Evidenti, secondo gli esperti, due delusioni. La prima: nonostante
l’ottimismo dell’inizio dell’anno, gli alleati americani hanno ancora
dei dubbi in merito ai modi unilateralisti degli Stati Uniti. La
seconda: gli eventi interni - a partire dalla lenta risposta federale
all’uragano Katrina, fino ad arrivare al controverso spionaggio di
cittadini americani – che influenzano i legami degli Stati Uniti col
resto del mondo tanto quanto le questioni internazionali.

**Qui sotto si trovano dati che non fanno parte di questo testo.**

Lemma meets_lift {A} (o : outcome aerr A) w (Q : list act -> aw E -> outcome aerr A -> Prop) : Q [] w o -> meets (alift o) w Q.
Proof. intros HQ. exists []. by rewrite app_nil_r. Qed.

Lemma meets_ret {A} (a : A) w (Q : list act -> aw E -> outcome aerr A -> Prop) : Q [] w (Ok a) -> meets (aret a) w Q.
Proof. apply meets_lift. Qed.

Lemma meets_error {A} e w (Q : list act -> aw E -> outcome aerr A -> Prop) : Q [] w (Err e) -> meets (aerror e) w Q.
Proof. apply meets_lift. Qed.

Lemma meets_guard o w (Q : list act -> aw E -> outcome aerr unit -> Prop) :
  (forall e, o = Some e -> Q [] w (Err e)) -> (o = None -> Q [] w (Ok tt)) -> meets (oguard o) w Q.
Proof. intros He Hn. destruct o; [apply meets_error; auto | apply meets_ret; auto]. Qed.

Lemma meets_call {A} (f : E -> E * A) entry w (Q : list act -> aw E -> outcome aerr A -> Prop) :
  (forall e a, f (aw_env w) = (e, a) ->
     Q (entry a) {| aw_reg := aw_reg w; aw_env := e; aw_retained := aw_retained w; aw_log := aw_log w ++ entry a |} (Ok a)) ->
  meets (acall f entry) w Q.
Proof. intros HQ. unfold meets, acall. destruct (f (aw_env w)) as [e a] eqn:Ef. exists (entry a). split_and!; auto. Qed.

Lemma meets_registry {A} (m : RM A) w (Q : list act -> aw E -> outcome aerr (outcome ShimErr A) -> Prop) :
  reads_only m ->
  (forall r o, m (aw_reg w) = (r, o) -> Q [] {| aw_reg := r; aw_env := aw_env w; aw_retained := aw_retained w; aw_log := aw_log w |} (Ok o)) ->
  meets (registry m) w Q.
Proof.
  intros Hr HQ. unfold meets, registry. pose proof (reads_files m (aw_reg w) Hr) as Hf. destruct (m (aw_reg w)) as [r o] eqn:Em.
  exists []. cbn. rewrite app_nil_r. auto.
Qed.

Lemma meets_retained w (Q : list act -> aw E -> outcome aerr (option (Generation * PreparedAdoption)) -> Prop) :
  Q [] w (Ok (aw_retained w)) -> meets retained w Q.
Proof. intros HQ. exists []. by rewrite app_nil_r. Qed.

Lemma meets_retain x w (Q : list act -> aw E -> outcome aerr unit -> Prop) :
  Q [] {| aw_reg := aw_reg w; aw_env := aw_env w; aw_retained := x; aw_log := aw_log w |} (Ok tt) -> meets (retain x) w Q.
Proof. intros HQ. exists []. by rewrite app_nil_r. Qed.
End logic.

(** Calls that log nothing, whatever they answer. *)
Ltac quiet_call := apply meets_call; intros ? ? _; cbn [app].
Ltac step := apply meets_bind.
(* ===== verification/ShimResume.v ===== *)
(** * ShimResume: where an adopting controller continues
    ([resume] of [src/sessionshim/shim.go], on [src/ptyhost/session.go])

    A controller that adopts a session says which sequence number it still needs.
    The shim answers with the frames from there on when its ring has them, and
    otherwise with the range that is lost, a snapshot, and the frames that follow
    it.  The calls on the session are atomic; [env] is what the other goroutines
    (output, markers, other subscribers, the exit) do between them. *)

From stdpp Require Import gmap relations.
From S2P Require Import Prelude Varint Reader Frame Payloads Utf8 Snapshot Ring FlowGate PtySession.
From S2P Require Import ShimWire ShimPayloads ShimControl SnapshotBound.

(** The zero [Extensions]: the handshake fills in those of the Welcome. *)
Definition no_extensions : Extensions := {| Values := ∅; Required := [] |}.

Record SnapshotMsg := { sm_AtSeq : Z; sm_Screen : bytes }.

(** What [resume] returns beside an error: the subscription is its index, [None]
    for the nil subscription. *)
Record resumption := {
  r_adopted : Adopted;
  r_sub : option nat;
  r_gap : option GapMsg;
  r_snap : option SnapshotMsg;
  r_rawSnapshot : option Frame
}.

(** [RWaits]: the call of [EmitSnapshot] waits for the output barrier. *)
Inductive ResumeError :=
| RSubscribe (e : SessionError)
| RAhead
| REmit (e : SessionError)
| REnvelope (e : WireError)
| RWaits.

Section resume.
Context (resumeFrom : Z) (selected : Z) (gen : Generation) (phase : Phase).
Context (clk : nat -> instant) (scr : Screen) (env : nat -> Session -> Session).

Definition resume_from : Z := if resumeFrom =? 0 then HostSeqStart else resumeFrom.
Definition set_acked (a : Z) (w : world) (rc : Recorded) : Recorded :=
  {| resumeKey := resumeKey rc; ackedSeq := a; terminalPublished := terminalPublished rc; terminalSeq := terminalSeq rc; disk := w |}.

Definition receipt (l : Life) (acked : Z) : HeartbeatMsg :=
  {| hb_Generation := gen l; hb_AckedSeq := acked; hb_Phase := phase l; hb_OrphanDeadlineAt := 0 |}.

(** [persistHeartbeatAck] for a connection [c] that selected [selected]: the new
    state, and the refusal or the receipt sent back, with whether the cursor
    advanced.  [hostSeq] is the session's last sequence number, [None] if it could
    not be read. *)
Definition persistHeartbeatAck (c : nat) (selected : Z) (hb : HeartbeatMsg) (hostSeq : option Z) (l : Life) (rc : Recorded)
    : Recorded * (ErrorCode + HeartbeatMsg * bool) :=
  if selected <? V3 then
    if (hb_Generation hb =? 0) || negb (authorized (hb_Generation hb) l) then (rc, inl CodeStaleGeneration)
    else (rc, inr (receipt l 0, false))
  else if terminalPublished rc && (terminalSeq rc <? hb_AckedSeq hb) then (rc, inl CodeExited)
  else if (hb_Generation hb =? 0) || negb (hb_Generation hb =? gen l) || negb (bool_decide (ctrl l = Some c))
  then (rc, inl CodeStaleGeneration)
  else match (if terminalPublished rc then Some (terminalSeq rc) else hostSeq) with
  | None => (rc, inl CodeInternal)
  | Some host =>
      if hb_AckedSeq hb <? ackedSeq rc then (rc, inl CodeMalformed)
      else if host <? hb_AckedSeq hb then (rc, inl CodeMalformed)
      else if ackedSeq rc <? hb_AckedSeq hb then
        if terminalPublished rc then
          (set_acked (hb_AckedSeq hb) (disk rc) rc, inr (receipt l (hb_AckedSeq hb), true))
        else
          let '(w, o) := putDurableAck C (ack_cursor (gen l) (hb_AckedSeq hb)) (disk rc) in
          match o with
          | Ok _ => (set_acked (hb_AckedSeq hb) w rc, inr (receipt l (hb_AckedSeq hb), true))
          | _ => (set_acked (ackedSeq rc) w rc, inl CodeInternal)
          end
      else (rc, inr (receipt l (ackedSeq rc), false))
  end.

(** The fence of [persistHeadlessHeartbeatAck], then its section under
    [recordMu]. *)
Definition headless_heartbeat_fenced (hb : HeartbeatMsg) (l : Life) : bool :=
  (hb_Generation hb =? 0) || negb (authorized (hb_Generation hb) l).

Secondo Nicholas Gvosdev, editore di National Interest, una rivista di
politica estera, “l’Amministrazione non ha fatto un buon lavoro in
termini di ricostruzione dei ponti [col resto del mondo] e di
riallacciamento delle alleanze, come invece suggerito dalla retorica dei
primi mesi dell’anno, e questo avrà un impatto diretto sulle questioni
che andremo ad affrontare nel 2006. [I partner e gli alleati americani ]
hanno la sensazione che l’amministrazione Bush non abbia mantenuto le
promesse di rinnovata cooperazione e consultazione fatte all’inizio
dell’anno”.
L’amministrazione Bush ha registrato un discreto numero di successi
diplomatici, dalla cooperazione con l’Unione Europea sull’Iran ed il
nuovo dialogo con la Corea del Nord, alla pressione sulla Siria, in
tandem con la Francia, all’influenza in Libano. Ma le recenti
rivelazioni sulle prigioni clandestine per le persone sospettate di
terrorismo e sulle altre operazioni segrete antiterrorismo […] con molta
probabilità avranno una profonda influenza sulle questioni di cui gli
Stati Uniti d’America hanno intenzione di discutere con i partner
internazionali.
Secondo Gvosdev, gli europei hanno la forte sensazione che gli Stati
Uniti li aggirino, semplicemente, quando ritengono che non sia
conveniente collaborare con loro. “Questa sensazione potrebbe con molta
facilità ripercuotersi sull’Amministrazione proprio nel momento in cui
cercherà di sviluppare collaborazioni su altre questioni”. Sulla
questione Iran, ad esempio, Gvosdev sostiene che “i rinnovati sospetti
nei confronti degli USA” [da parte degli europei] stanno a significare
che questi ultimi si sono tirati indietro dal tacito accordo USA-Europa
per andare oltre le negoziazioni ad un livello di Consiglio di Sicurezza
delle Nazioni Unite e forse ancora più in là, se le trattative europee
con Teheran dovessero fallire. Un altro banco di prova per le relazioni
degli USA con l’Europa potrebbero essere le elezioni in Bielorussia,
previste in marzo. All’inizio dell’anno il Segretario di Stato
Condoleezza Rice ha detto che la Bielorussia è “l’ultima vera dittatura”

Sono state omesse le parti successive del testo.